Since I have not been much of a sports fan since the Dodgers deserted Brooklyn (I was, of course, a wee tot at the time, but the perfidy still stings), your question left me temporarily flummoxed. I checked Paul Dickson's "New Dickson's Baseball Dictionary" (1999), where I learned that "on the bubble" is applied to a player who is on the verge of being sent down to the minor leagues, called up to the majors, or traded. But the only clue given about the logic of the term was that the player's "bubble" is about to burst, and there was no explanation of the term's source.
Fortunately, I then thought to check the online archives of ADS-L, the e-mail discussion group of the American Dialect Society. Lo and behold, there had been a spirited discussion of "on the bubble" back in January 1999, and, as is often the case on ADS-L, somebody actually knew the probable origin of the term.
It seems that "on the bubble" almost certainly comes from the qualifying runs preceding the annual Indianapolis 500 auto race, in which cars compete for the limited number of starting places in the race. Since there are several qualifying runs, the slowest, barely-qualifying car in any given run is said to be "on the bubble" because just one other car making better time in a subsequent run would burst that driver's bubble and dash his or her dream of competing in the big race.

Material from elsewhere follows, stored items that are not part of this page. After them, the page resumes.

(** One step keeps the table and the generator consistent, keeps every
    recorded number, and gives every new record a number above the old
    generator value. *)
Lemma inode_step_consistent (rfs rfs' : reverseFS) :
  inode_step rfs rfs' ->
  inodes_consistent rfs ->
  inoGen rfs < 2 ^ 64 - 1 ->
  inodes_consistent rfs'
  /\ inoGen rfs <= inoGen rfs' <= inoGen rfs + 1
  /\ (forall di v, inoMap rfs !! di = Some v -> inoMap rfs' !! di = Some v)
  /\ (forall di v, inoMap rfs' !! di = Some v ->
        inoMap rfs !! di = Some v \/ inoGen rfs < v <= inoGen rfs').
Proof.
  intros Hstep [Hg Hm] Hb. destruct Hstep as [-> | -> | di Hdi ->].
  - split; [by split |]. split; [lia |]. split; [done |]. auto.
  - rewrite next_small by lia. unfold inodes_consistent. simpl.
    split; [split; [lia |] |].
    { intros di v Hv. apply Hm in Hv. lia. }
    split; [lia |]. split; [done |]. auto.
  - rewrite next_small by lia. simpl.
    assert (Hnone : inoMap rfs !! di = None).
    { destruct (inoMap rfs !! di) as [v|] eqn:E; [| done].
      apply Hm in E as Hv. simpl in Hdi. lia. }
    unfold inodes_consistent. simpl.
    split; [split; [lia |] |].
    { intros di' v Hv. destruct (decide (di = di')) as [<-|Hne].
      - rewrite lookup_insert_eq in Hv. injection Hv as <-. lia.
      - rewrite lookup_insert_ne in Hv by done. apply Hm in Hv. lia. }
    split; [lia |]. split.
    + intros di' v Hv. destruct (decide (di = di')) as [<-|Hne].
      * congruence.
      * by rewrite lookup_insert_ne.
    + intros di' v Hv. destruct (decide (di = di')) as [<-|Hne].
      * rewrite lookup_insert_eq in Hv. injection Hv as <-. right. lia.
      * rewrite lookup_insert_ne in Hv by done. by left.
Qed.

Lemma GetAttr_seq_cons (relPath : string) (relPaths : list string)
    (rfs : reverseFS) :
  GetAttr_seq c (relPath :: relPaths) rfs
  = GetAttr_seq c relPaths (snd (GetAttr c relPath rfs)).
Proof. reflexivity. Qed.

(** A run of requests keeps the table and the generator consistent, keeps
    every recorded number, and numbers every new record above the old
    generator value. *)
Lemma GetAttr_seq_consistent (relPaths : list string) (rfs : reverseFS) :
  inodes_consistent rfs ->
  inoGen rfs + Z.of_nat (length relPaths) <= 2 ^ 64 - 1 ->
  inodes_consistent (GetAttr_seq c relPaths rfs)
  /\ inoGen rfs <= inoGen (GetAttr_seq c relPaths rfs)
     <= inoGen rfs + Z.of_nat (length relPaths)
  /\ (forall di v, inoMap rfs !! di = Some v ->
        inoMap (GetAttr_seq c relPaths rfs) !! di = Some v)
  /\ (forall di v, inoMap (GetAttr_seq c relPaths rfs) !! di = Some v ->
        inoMap rfs !! di = Some v
        \/ inoGen rfs < v <= inoGen (GetAttr_seq c relPaths rfs)).
Proof.
  revert rfs. induction relPaths as [|p ps IH]; intros rfs Hc Hb.
  - simpl. split; [done |]. split; [lia |]. split; auto.
  - rewrite GetAttr_seq_cons.
    change (length (p :: ps)) with (S (length ps)) in *.
    destruct (inode_step_consistent _ _ (GetAttr_step p rfs) Hc)
      as (Hc1 & Hg1 & Hkeep1 & Hnew1); [lia |].
    destruct (IH (snd (GetAttr c p rfs)) Hc1) as (Hc2 & Hg2 & Hkeep2 & Hnew2);
      [lia |].
    split; [done |]. split; [lia |]. split.
    + intros di v Hv. by apply Hkeep2, Hkeep1.
    + intros di v Hv. destruct (Hnew2 di v Hv) as [Hv1|Hr]; [| right; lia].
      destruct (Hnew1 di v Hv1) as [Hv0|Hr]; [by left | right; lia].
Qed.

(** [GetAttr] on an ordinary name of a file with several links. *)
Lemma GetAttr_resolved_hardlink (relPath : string) (st : Stat_t)
    (rfs : reverseFS) :
  resolves c relPath st ->
  hard_linked st = true ->
  let di := (st_Dev st, st_Ino st) in
  let stableIno := default 0 (inoMap rfs !! di) in
  GetAttr c relPath rfs =
  (inr (with_Size (FromStat (with_st_Ino st stableIno))
                  (PlainSizeToCipherSize (u64 (st_Size st)))),
   if stableIno =? 0
   then {| inoGen := snd (next (inoGen rfs));
           inoMap := <[di := fst (next (inoGen rfs))]> (inoMap rfs) |}
   else rfs).
Proof.
  intros (Hc & Hiv & Hf & cPath & absPath & Hd & Ha & Hs) Hh.
  apply andb_prop in Hh as [Hreg Hn%Z.ltb_lt].
  by apply (GetAttr_hardlink c relPath cPath absPath).
Qed.

(** [GetAttr] on an ordinary name of anything else. *)
Lemma GetAttr_resolved_single (relPath : string) (st : Stat_t)
    (rfs : reverseFS) :
  resolves c relPath st ->
  hard_linked st = false ->
  GetAttr c relPath rfs =
  (inr (let a := FromStat (with_st_Ino st (fst (next (inoGen rfs)))) in
        if IsRegular a then with_Size a (PlainSizeToCipherSize (Size a))
        else a),
   {| inoGen := snd (next (inoGen rfs)); inoMap := inoMap rfs |}).
Proof.
  intros (Hc & Hiv & Hf & cPath & absPath & Hd & Ha & Hs) Hh.
  rewrite (GetAttr_plain c _ _ _ Hc Hiv Hf Hd).
  rewrite (inoAwareStat_found c _ _ _ _ Ha Hs).
  unfold hard_linked in Hh. rewrite Hh. cbv zeta.
  by destruct (IsRegular (FromStat (with_st_Ino st (fst (next (inoGen rfs)))))).
Qed.

Lemma Ino_with_Size_FromStat (st : Stat_t) (ino size : Z) :
  Ino (with_Size (FromStat (with_st_Ino st ino)) size) = u64 ino.
Proof. reflexivity. Qed.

The final day of qualifying runs is known, in fact, as "Bubble Day."
Just exactly when "on the bubble" made its first appearance at the Indy 500 is uncertain, although one ADS-L correspondent remembers it being in use back in the 1950s, but over the last twenty years or so it has migrated into the vocabularies of football and basketball commentators, and now into the realm business-speak as well.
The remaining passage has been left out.